Saved data entries

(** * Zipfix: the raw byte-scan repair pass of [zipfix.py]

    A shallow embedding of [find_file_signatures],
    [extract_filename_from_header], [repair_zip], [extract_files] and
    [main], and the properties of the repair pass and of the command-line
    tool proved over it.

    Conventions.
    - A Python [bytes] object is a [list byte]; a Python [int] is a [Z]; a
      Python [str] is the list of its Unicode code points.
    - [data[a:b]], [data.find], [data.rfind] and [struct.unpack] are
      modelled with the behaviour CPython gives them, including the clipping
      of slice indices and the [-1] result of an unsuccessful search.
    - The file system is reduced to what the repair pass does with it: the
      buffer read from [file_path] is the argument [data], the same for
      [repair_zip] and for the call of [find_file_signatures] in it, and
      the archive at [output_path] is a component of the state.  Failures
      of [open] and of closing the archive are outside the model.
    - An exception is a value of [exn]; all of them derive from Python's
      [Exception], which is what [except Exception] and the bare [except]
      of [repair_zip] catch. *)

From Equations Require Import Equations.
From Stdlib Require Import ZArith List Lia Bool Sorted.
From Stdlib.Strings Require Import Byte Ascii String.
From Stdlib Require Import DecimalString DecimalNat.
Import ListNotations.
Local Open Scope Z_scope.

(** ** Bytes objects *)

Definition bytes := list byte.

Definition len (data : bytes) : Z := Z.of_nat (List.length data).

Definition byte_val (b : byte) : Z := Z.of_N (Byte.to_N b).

...

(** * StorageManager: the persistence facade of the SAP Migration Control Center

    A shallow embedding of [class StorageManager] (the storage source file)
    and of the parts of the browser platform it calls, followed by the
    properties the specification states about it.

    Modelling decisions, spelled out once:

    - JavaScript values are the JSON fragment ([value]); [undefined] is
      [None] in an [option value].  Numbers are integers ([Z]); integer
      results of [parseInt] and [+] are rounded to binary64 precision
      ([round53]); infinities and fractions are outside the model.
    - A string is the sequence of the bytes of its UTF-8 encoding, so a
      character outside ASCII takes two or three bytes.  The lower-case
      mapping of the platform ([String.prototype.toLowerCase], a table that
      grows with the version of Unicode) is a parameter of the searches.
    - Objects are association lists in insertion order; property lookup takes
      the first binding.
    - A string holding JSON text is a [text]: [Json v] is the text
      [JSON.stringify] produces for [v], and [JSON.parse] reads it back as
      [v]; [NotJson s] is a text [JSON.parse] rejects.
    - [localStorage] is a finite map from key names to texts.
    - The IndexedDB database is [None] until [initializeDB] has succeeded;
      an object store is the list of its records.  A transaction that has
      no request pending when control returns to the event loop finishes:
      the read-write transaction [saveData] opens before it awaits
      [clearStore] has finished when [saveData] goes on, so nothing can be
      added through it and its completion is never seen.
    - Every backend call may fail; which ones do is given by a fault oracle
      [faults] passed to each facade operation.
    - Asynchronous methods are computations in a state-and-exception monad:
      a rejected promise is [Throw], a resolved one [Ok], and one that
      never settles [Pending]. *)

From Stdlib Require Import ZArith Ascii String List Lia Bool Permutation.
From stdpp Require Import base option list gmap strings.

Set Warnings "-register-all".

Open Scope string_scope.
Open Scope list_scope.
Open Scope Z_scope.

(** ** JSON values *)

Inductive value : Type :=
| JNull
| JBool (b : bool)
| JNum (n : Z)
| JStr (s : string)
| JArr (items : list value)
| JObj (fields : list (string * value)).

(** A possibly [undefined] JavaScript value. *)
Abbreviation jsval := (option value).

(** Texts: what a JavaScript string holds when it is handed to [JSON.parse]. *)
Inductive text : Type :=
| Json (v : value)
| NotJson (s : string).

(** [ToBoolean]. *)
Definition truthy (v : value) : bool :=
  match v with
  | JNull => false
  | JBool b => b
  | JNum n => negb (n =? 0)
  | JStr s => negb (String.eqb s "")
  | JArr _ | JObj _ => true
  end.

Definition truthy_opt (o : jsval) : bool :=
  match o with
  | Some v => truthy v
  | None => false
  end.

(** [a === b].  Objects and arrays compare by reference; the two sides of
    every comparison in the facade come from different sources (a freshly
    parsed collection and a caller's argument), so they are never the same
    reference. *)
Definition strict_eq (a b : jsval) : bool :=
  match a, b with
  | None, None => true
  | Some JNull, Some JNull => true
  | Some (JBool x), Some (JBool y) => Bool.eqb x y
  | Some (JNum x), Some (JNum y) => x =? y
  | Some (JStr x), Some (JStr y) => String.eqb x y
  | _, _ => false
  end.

...

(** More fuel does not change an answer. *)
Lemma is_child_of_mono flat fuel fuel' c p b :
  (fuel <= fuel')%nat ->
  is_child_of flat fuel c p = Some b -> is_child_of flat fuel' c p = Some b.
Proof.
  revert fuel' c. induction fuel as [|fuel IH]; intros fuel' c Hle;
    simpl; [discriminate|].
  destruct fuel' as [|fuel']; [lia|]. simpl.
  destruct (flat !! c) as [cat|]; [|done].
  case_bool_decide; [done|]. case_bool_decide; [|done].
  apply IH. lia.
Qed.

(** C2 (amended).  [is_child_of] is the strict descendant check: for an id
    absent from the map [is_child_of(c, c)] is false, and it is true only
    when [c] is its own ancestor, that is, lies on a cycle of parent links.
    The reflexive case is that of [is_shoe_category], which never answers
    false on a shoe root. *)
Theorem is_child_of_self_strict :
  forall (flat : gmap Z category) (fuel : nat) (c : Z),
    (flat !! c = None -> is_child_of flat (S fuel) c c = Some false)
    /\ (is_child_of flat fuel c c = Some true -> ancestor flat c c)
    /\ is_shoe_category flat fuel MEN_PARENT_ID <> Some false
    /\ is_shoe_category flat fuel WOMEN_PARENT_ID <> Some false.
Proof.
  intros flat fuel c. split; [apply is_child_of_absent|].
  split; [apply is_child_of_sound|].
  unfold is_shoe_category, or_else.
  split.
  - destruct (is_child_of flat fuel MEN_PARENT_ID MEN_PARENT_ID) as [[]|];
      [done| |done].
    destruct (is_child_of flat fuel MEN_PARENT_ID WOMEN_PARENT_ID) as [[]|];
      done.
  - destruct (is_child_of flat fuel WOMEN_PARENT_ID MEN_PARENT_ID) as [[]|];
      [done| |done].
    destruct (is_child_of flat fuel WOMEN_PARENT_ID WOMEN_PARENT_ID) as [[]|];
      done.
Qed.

**Description of the task:** Please return the lines above that run from the line containing "match o with" to the line containing "reference. *)", inclusive, exactly and with no other lines.

**Solution:**
  match o with
  | Some v => truthy v
  | None => false
  end.

(** [a === b].  Objects and arrays compare by reference; the two sides of
    every comparison in the facade come from different sources (a freshly
    parsed collection and a caller's argument), so they are never the same
    reference. *)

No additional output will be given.